Task objective:
Reproduce the entries below exactly, but only from the line containing "wall_position : Vector;" to the line containing "those variants reads one. *)", inclusive.

*** Dataset extract ***

(* ===== verification/Events.v ===== *)
(** * The ppb events the program handles and the signals it sends

    Scenes and sprites receive ppb's events through [on_<event>] methods
    and answer by calling [signal(...)].  [Signal] lists what the program
    sends: the three scene requests of ppb ([StartScene], [ReplaceScene],
    [StopScene], each naming a scene class) and the program's own
    [BrickStruck] event, which is targeted at one brick, named here by its
    object identity in the scene.  [Event] lists the inbound events:
    [Update] with its time delta, the key and mouse events, and
    [PreRender]. *)

From Stdlib Require Import QArith List.
From S2P Require Import Prelude Vector.

(** The scene classes of the program. *)
Inductive SceneKind : Type := TitleScreen | Game | EndScreen.

(** Object identities of the sprites of a scene. *)
Definition ObjId : Type := nat.

Inductive Signal : Type :=
| StartScene (k : SceneKind)
| ReplaceScene (k : SceneKind)
| StopScene
| BrickStruck (target : ObjId).

(** [ppb.keycodes]: the two keys the paddle reads, and every other key. *)
Module keycodes.
Inductive Key : Type := Left | Right | Other (code : nat).
End keycodes.

Inductive Event : Type :=
| Update (time_delta : Q)
| KeyPressed (key : keycodes.Key)
| KeyReleased (key : keycodes.Key)
| ButtonReleased
| MouseMotion (pos : Vector)
| PreRender
| Raised (s : Signal).

Definition SceneKind_eq_dec (a b : SceneKind) : {a = b} + {a <> b}.
Proof. decide equality. Defined.

Definition Signal_eq_dec (a b : Signal) : {a = b} + {a <> b}.
Proof. decide equality; first [apply SceneKind_eq_dec | apply PeanoNat.Nat.eq_dec]. Defined.
(* ===== verification/Ball.v ===== *)
(** * The ball, the walls and the per-tick ball update

    [class Wall(ppb.RectangleSprite)] and [class Ball(ppb.Sprite)] of the
    four variants that have a ball:
    - src/3.1-a-ball/breakout.py: [Ball.on_update] only moves the ball;
    - src/3.2-the-walls/brickbreaker.py: it also reflects the velocity off
      every wall the ball overlaps;
    - src/3.3-the-paddle/paddle.py: it also reflects off the paddle, about
      a normal interpolated between up-left and up-right by where the ball
      meets the paddle;
    - src/3.4-the-blocks/bricks.py: walls may be [deadly] (touching one
      signals [ReplaceScene(EndScreen)]), the paddle reflects straight up,
      and every overlapped brick reflects the ball about the centre-to-
      centre direction and is sent a targeted [BrickStruck].

    The update receives the sibling sprites the code queries with
    [event.scene.get(kind=...)] and returns the new ball with the signals
    it sent, in order, or the exception it raised: [StopIteration] when
    the scene has no paddle ([next] on an empty query) and
    [ZeroDivisionError] when a brick's centre coincides with the ball's
    ([normalize] of the zero vector). *)

From Stdlib Require Import QArith Qminmax Qabs Lqa ZArith Lia List Morphisms Setoid Permutation.
From S2P Require Import Prelude Vector Geometry Events Brick Paddle.
Import ListNotations.
Open Scope Q_scope.
Open Scope py_scope.

(** ** Walls *)

Record Wall : Type := mkWall {
  wall_position : Vector;
  wall_width : Q;
  wall_height : Q;
  normal : Vector;
  deadly : bool
}.

#[export] Instance Wall_Sized : Sized Wall :=
  { position := wall_position; width := wall_width; height := wall_height }.

(** [Wall(width=w, height=h, position=p, normal=n, deadly=d)]; the class
    defaults are [width = height = 1], [normal = Down], [deadly = False]. *)
Definition Wall_new (w h : Q) (p n : Vector) (d : bool) : Wall := mkWall p w h n d.

(** [Wall(width=w, height=h, position=p, normal=n)] of 3.2-the-walls and
    3.3-the-paddle: that class has no [deadly] attribute, and no update of
    those variants reads one. *)
Definition Wall_new_v32 (w h : Q) (p n : Vector) : Wall := mkWall p w h n false.

(** ** The ball *)

Record Ball : Type := mkBall { ball_position : Vector; velocity : Vector }.

(** A [ppb.Sprite] has [size = 1]: width and height 1. *)
#[export] Instance Ball_Sized : Sized Ball :=
  { position := ball_position; width := fun _ => 1; height := fun _ => 1 }.

(** The class attributes of [Ball] in each variant. *)
Definition Ball_new_v31 : Ball := mkBall (mkVector 0 (-14)) (directions.Up *v 15).
Definition Ball_new_v32 : Ball := mkBall (mkVector 0 (-14)) (directions.UpAndRight *v 15).
Definition Ball_new : Ball := mkBall (mkVector (-3) (-12)) (directions.DownAndRight *v 13).

Definition with_velocity (self : Ball) (v : Vector) : Ball := mkBall (ball_position self) v.

(** [self.position += self.velocity * event.time_delta]. *)
Definition Ball_advance (self : Ball) (time_delta : Q) : Ball :=
  mkBall (ball_position self +v velocity self *v time_delta) (velocity self).

(** The wall loop of 3.2 and 3.3: reflect off every overlapped wall. *)
Fixpoint reflect_walls (self : Ball) (walls : list Wall) : Ball :=
  match walls with
  | [] => self
  | wall :: rest =>
      let self := if collides self wall
                  then with_velocity self (Vreflect (velocity self) (normal wall)) else self in
      reflect_walls self rest
  end.

(** The wall loop of 3.4: a deadly wall also signals
    [ReplaceScene(EndScreen)]. *)
Fixpoint bounce_walls (self : Ball) (walls : list Wall) : Ball * list Signal :=
  match walls with
  | [] => (self, [])
  | wall :: rest =>
      let '(self, sent) :=
        if collides self wall then
          (with_velocity self (Vreflect (velocity self) (normal wall)),
           if deadly wall then [ReplaceScene EndScreen] else [])
        else (self, []) in
      let '(self, sent') := bounce_walls self rest in
      (self, sent ++ sent')
  end.
(* ===== verification/OMap.v ===== *)
(** * Ordered maps: the abstract view of the kernel's trees

    What a [kfxx::RBTree] promises to its clients, as functions on finite maps
    with integer keys: the greatest entry at or below a key
    ([find_max_lteq]), the entries next to a key, the first and the last
    entry.  [RBTree] shows that the pointer code implements them; the memory
    managers are modelled on top of them. *)

From S2P Require Import Prelude.

Module OMap.

Section Best.
Context {A : Type}.

(** The entry whose key satisfies [P] and is best for [better]. *)
Definition best (P : Z -> bool) (better : Z -> Z -> bool) (m : gmap Z A) : option (Z * A) :=
  map_fold (fun k v acc =>
    if P k then
      match acc with
      | Some (k', v') => if better k k' then Some (k, v) else Some (k', v')
      | None => Some (k, v)
      end
    else acc) None m.

(** Specification of [best] for a total order. *)
Definition best_post (P : Z -> bool) (better : Z -> Z -> bool) (m : gmap Z A)
    (r : option (Z * A)) : Prop :=
  match r with
  | Some (k, v) => m !! k = Some v /\ P k = true /\
      forall k' v', m !! k' = Some v' -> P k' = true -> k' = k \/ better k k' = true
  | None => forall k v, m !! k = Some v -> P k = false
  end.

Definition order (better : Z -> Z -> bool) : Prop :=
  (forall a b, better a b = true \/ better b a = true \/ a = b) /\
  (forall a b c, better a b = true -> better b c = true -> better a c = true).

Lemma best_ok P better m : order better -> best_post P better m (best P better m).
Proof.
  intros [Htot Htr]. unfold best.
  apply (map_fold_weak_ind (fun r m => best_post P better m r)); clear m.
  - intros k v. by rewrite lookup_empty.
  - intros k v m r Hk IH. unfold best_post in *.
    destruct (P k) eqn:HP; [destruct r as [[k' v']|]; [destruct (better k k') eqn:Hb |] |].
    + destruct IH as (Hm & HP' & Hbest). rewrite lookup_insert_eq. split_and!; [done | done |].
      intros k2 v2 [[-> ->]|[Hne Hl]]%lookup_insert_Some HP2; [by left |].
      destruct (Hbest _ _ Hl HP2) as [->|Hb2]; eauto.
    + destruct IH as (Hm & HP' & Hbest).
      assert (k <> k') by congruence. rewrite lookup_insert_ne //. split_and!; [done | done |].
      intros k2 v2 [[-> ->]|[Hne Hl]]%lookup_insert_Some HP2; [| by eauto].
      destruct (Htot k2 k') as [?|[?|?]]; [congruence | by right | congruence].
    + rewrite lookup_insert_eq. split_and!; [done | done |].
      intros k2 v2 [[-> ->]|[Hne Hl]]%lookup_insert_Some HP2; [by left |].
      rewrite (IH _ _ Hl) in HP2. done.
    + destruct r as [[k' v']|].
      * destruct IH as (Hm & HP' & Hbest). assert (k <> k') by congruence.
        rewrite lookup_insert_ne //. split_and!; [done | done |].
        intros k2 v2 [[-> ->]|[Hne Hl]]%lookup_insert_Some HP2; [congruence | by eauto].
      * intros k2 v2 [[-> ->]|[Hne Hl]]%lookup_insert_Some; [done | by eauto].
Qed.

(** The best entry is unique. *)
Lemma best_unique P better m k v :
  order better -> (forall a, better a a = false) -> best_post P better m (Some (k, v)) ->
  best P better m = Some (k, v).
Proof.
  intros Ho Hirr (Hm & HP & Hb). pose proof (best_ok P better m Ho) as Hr.
  destruct (best P better m) as [[k' v']|]; simpl in Hr.
  - destruct Hr as (Hm' & HP' & Hb').
    assert (k = k') as ->; [| congruence].
    destruct (Hb _ _ Hm' HP') as [?|H1]; [done |]. destruct (Hb' _ _ Hm HP) as [?|H2]; [done |].
    destruct Ho as [_ Htr]. pose proof (Hirr k) as Hk. by rewrite (Htr _ _ _ H1 H2) in Hk.
  - rewrite (Hr _ _ Hm) in HP. done.
Qed.

Lemma best_none P better m :
  order better -> (forall k v, m !! k = Some v -> P k = false) -> best P better m = None.
Proof.
  intros Ho Hn. pose proof (best_ok P better m Ho) as Hr.
  destruct (best P better m) as [[k v]|]; [| done].
  destruct Hr as (Hm & HP & _). by rewrite (Hn _ _ Hm) in HP.
Qed.

Definition above (a b : Z) : bool := b <? a.
Definition below (a b : Z) : bool := a <? b.

Lemma above_order : order above.
Proof. split; unfold above; intros; lia. Qed.

Lemma below_order : order below.
Proof. split; unfold below; intros; lia. Qed.

(** [find_max_lteq], [get_next], [get_prev], first and last entry. *)
Definition max_lteq (key : Z) (m : gmap Z A) := best (fun k => k <=? key) above m.
Definition next (key : Z) (m : gmap Z A) := best (fun k => key <? k) below m.
Definition prev (key : Z) (m : gmap Z A) := best (fun k => k <? key) above m.
Definition first (m : gmap Z A) := best (fun _ => true) below m.
Definition last (m : gmap Z A) := best (fun _ => true) above m.

Lemma max_lteq_some key m k v : max_lteq key m = Some (k, v) ->
  m !! k = Some v /\ k <= key /\ forall k' v', m !! k' = Some v' -> k' <= key -> k' <= k.
Proof.
  intros He. pose proof (best_ok (fun k => k <=? key) above m above_order) as Hr.
  unfold max_lteq in He. rewrite He in Hr. destruct Hr as (? & ? & Hb). split_and!; [done | lia |].
  intros k' v' Hk' Hle. unfold above in Hb. destruct (Hb _ _ Hk' ltac:(lia)); lia.
Qed.

Lemma max_lteq_none key m : max_lteq key m = None -> forall k v, m !! k = Some v -> key < k.
Proof.
  intros He k v Hk. pose proof (best_ok (fun k => k <=? key) above m above_order) as Hr.
  unfold max_lteq in He. rewrite He in Hr. specialize (Hr _ _ Hk). simpl in Hr. lia.
Qed.

Lemma next_some key m k v : next key m = Some (k, v) ->
  m !! k = Some v /\ key < k /\ forall k' v', m !! k' = Some v' -> key < k' -> k <= k'.
Proof.
  intros He. pose proof (best_ok (fun k => key <? k) below m below_order) as Hr.
  unfold next in He. rewrite He in Hr. destruct Hr as (? & ? & Hb). split_and!; [done | lia |].
  intros k' v' Hk' Hle. unfold below in Hb. destruct (Hb _ _ Hk' ltac:(lia)); lia.
Qed.

Lemma next_none key m : next key m = None -> forall k v, m !! k = Some v -> k <= key.
Proof.
  intros He k v Hk. pose proof (best_ok (fun k => key <? k) below m below_order) as Hr.
  unfold next in He. rewrite He in Hr. specialize (Hr _ _ Hk). simpl in Hr. lia.
Qed.

Lemma prev_some key m k v : prev key m = Some (k, v) ->
  m !! k = Some v /\ k < key /\ forall k' v', m !! k' = Some v' -> k' < key -> k' <= k.
Proof.
  intros He. pose proof (best_ok (fun k => k <? key) above m above_order) as Hr.
  unfold prev in He. rewrite He in Hr. destruct Hr as (? & ? & Hb). split_and!; [done | lia |].
  intros k' v' Hk' Hle. unfold above in Hb. destruct (Hb _ _ Hk' ltac:(lia)); lia.
Qed.

Lemma prev_none key m : prev key m = None -> forall k v, m !! k = Some v -> key <= k.
Proof.
  intros He k v Hk. pose proof (best_ok (fun k => k <? key) above m above_order) as Hr.
  unfold prev in He. rewrite He in Hr. specialize (Hr _ _ Hk). simpl in Hr. lia.
Qed.

Lemma first_some m k v : first m = Some (k, v) ->
  m !! k = Some v /\ forall k' v', m !! k' = Some v' -> k <= k'.
Proof.
  intros He. pose proof (best_ok (fun _ => true) below m below_order) as Hr.
  unfold first in He. rewrite He in Hr. destruct Hr as (? & _ & Hb). split_and!; [done |].
  intros k' v' Hk'. unfold below in Hb. destruct (Hb _ _ Hk' eq_refl); lia.
Qed.

Lemma first_none m : first m = None -> m = ∅.
Proof.
  intros He. pose proof (best_ok (fun _ => true) below m below_order) as Hr.
  unfold first in He. rewrite He in Hr. apply map_empty. intros i.
  destruct (m !! i) eqn:Hi; [| done]. by specialize (Hr _ _ Hi).
Qed.

Lemma last_some m k v : last m = Some (k, v) ->
  m !! k = Some v /\ forall k' v', m !! k' = Some v' -> k' <= k.
Proof.
  intros He. pose proof (best_ok (fun _ => true) above m above_order) as Hr.
  unfold last in He. rewrite He in Hr. destruct Hr as (? & _ & Hb). split_and!; [done |].
  intros k' v' Hk'. unfold above in Hb. destruct (Hb _ _ Hk' eq_refl); lia.
Qed.

(** The neighbours of a key only depend on the keys of the map. *)
Definition same_keys (m m' : gmap Z A) : Prop := forall k, is_Some (m !! k) <-> is_Some (m' !! k).

Lemma next_key m k j v : m !! j = Some v -> k < j ->
  (forall i x, m !! i = Some x -> k < i -> j <= i) -> next k m = Some (j, v).
Proof.
  intros Hj Hlt Hmin. destruct (next k m) as [[i x]|] eqn:Hn.
  - apply next_some in Hn as (Hi & Hki & Hm). pose proof (Hm _ _ Hj Hlt). pose proof (Hmin _ _ Hi Hki).
    assert (i = j) as -> by lia. by simplify_eq.
  - pose proof (next_none _ _ Hn _ _ Hj). lia.
Qed.

Lemma next_same_keys m m' k j v : same_keys m m' -> next k m = Some (j, v) -> fst <$> next k m' = Some j.
Proof.
  intros Hs (Hj & Hlt & Hmin)%next_some. destruct (proj1 (Hs j) ltac:(by eexists)) as [v' Hv'].
  rewrite (next_key m' k j v' Hv' Hlt); [| done].
  intros i x Hi. destruct (proj2 (Hs i) ltac:(by eexists)) as [y Hy]. by eapply Hmin.
Qed.

(** Stepping forward and then back. *)
Lemma prev_of_next m m' k j v : same_keys m m' -> is_Some (m !! k) -> next k m = Some (j, v) ->
  fst <$> prev j m' = Some k.
Proof.
  intros Hs Hk (Hj & Hlt & Hmin)%next_some. destruct (proj1 (Hs k) Hk) as [x Hx].
  destruct (prev j m') as [[i y]|] eqn:Hn.
  - apply prev_some in Hn as (Hi & Hij & Hm). pose proof (Hm _ _ Hx Hlt).
    destruct (proj2 (Hs i) ltac:(by eexists)) as [z Hz]. simpl. f_equal.
    destruct (Z.lt_ge_cases k i) as [Hc|]; [pose proof (Hmin _ _ Hz Hc) |]; lia.
  - pose proof (prev_none _ _ Hn _ _ Hx). lia.
Qed.

Lemma same_keys_insert m k v v' : m !! k = Some v -> same_keys m (<[k := v']> m).
Proof.
  intros Hk j. destruct (decide (j = k)) as [->|Hne].
  - rewrite Hk lookup_insert_eq. split; by eexists.
  - by rewrite lookup_insert_ne.
Qed.

Lemma same_keys_trans m1 m2 m3 : same_keys m1 m2 -> same_keys m2 m3 -> same_keys m1 m3.
Proof. intros H1 H2 k. by rewrite (H1 k). Qed.

End Best.

End OMap.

*** End of Dataset extract ***

Written answer:
  wall_position : Vector;
  wall_width : Q;
  wall_height : Q;
  normal : Vector;
  deadly : bool
}.

#[export] Instance Wall_Sized : Sized Wall :=
  { position := wall_position; width := wall_width; height := wall_height }.

(** [Wall(width=w, height=h, position=p, normal=n, deadly=d)]; the class
    defaults are [width = height = 1], [normal = Down], [deadly = False]. *)
Definition Wall_new (w h : Q) (p n : Vector) (d : bool) : Wall := mkWall p w h n d.

(** [Wall(width=w, height=h, position=p, normal=n)] of 3.2-the-walls and
    3.3-the-paddle: that class has no [deadly] attribute, and no update of
    those variants reads one. *)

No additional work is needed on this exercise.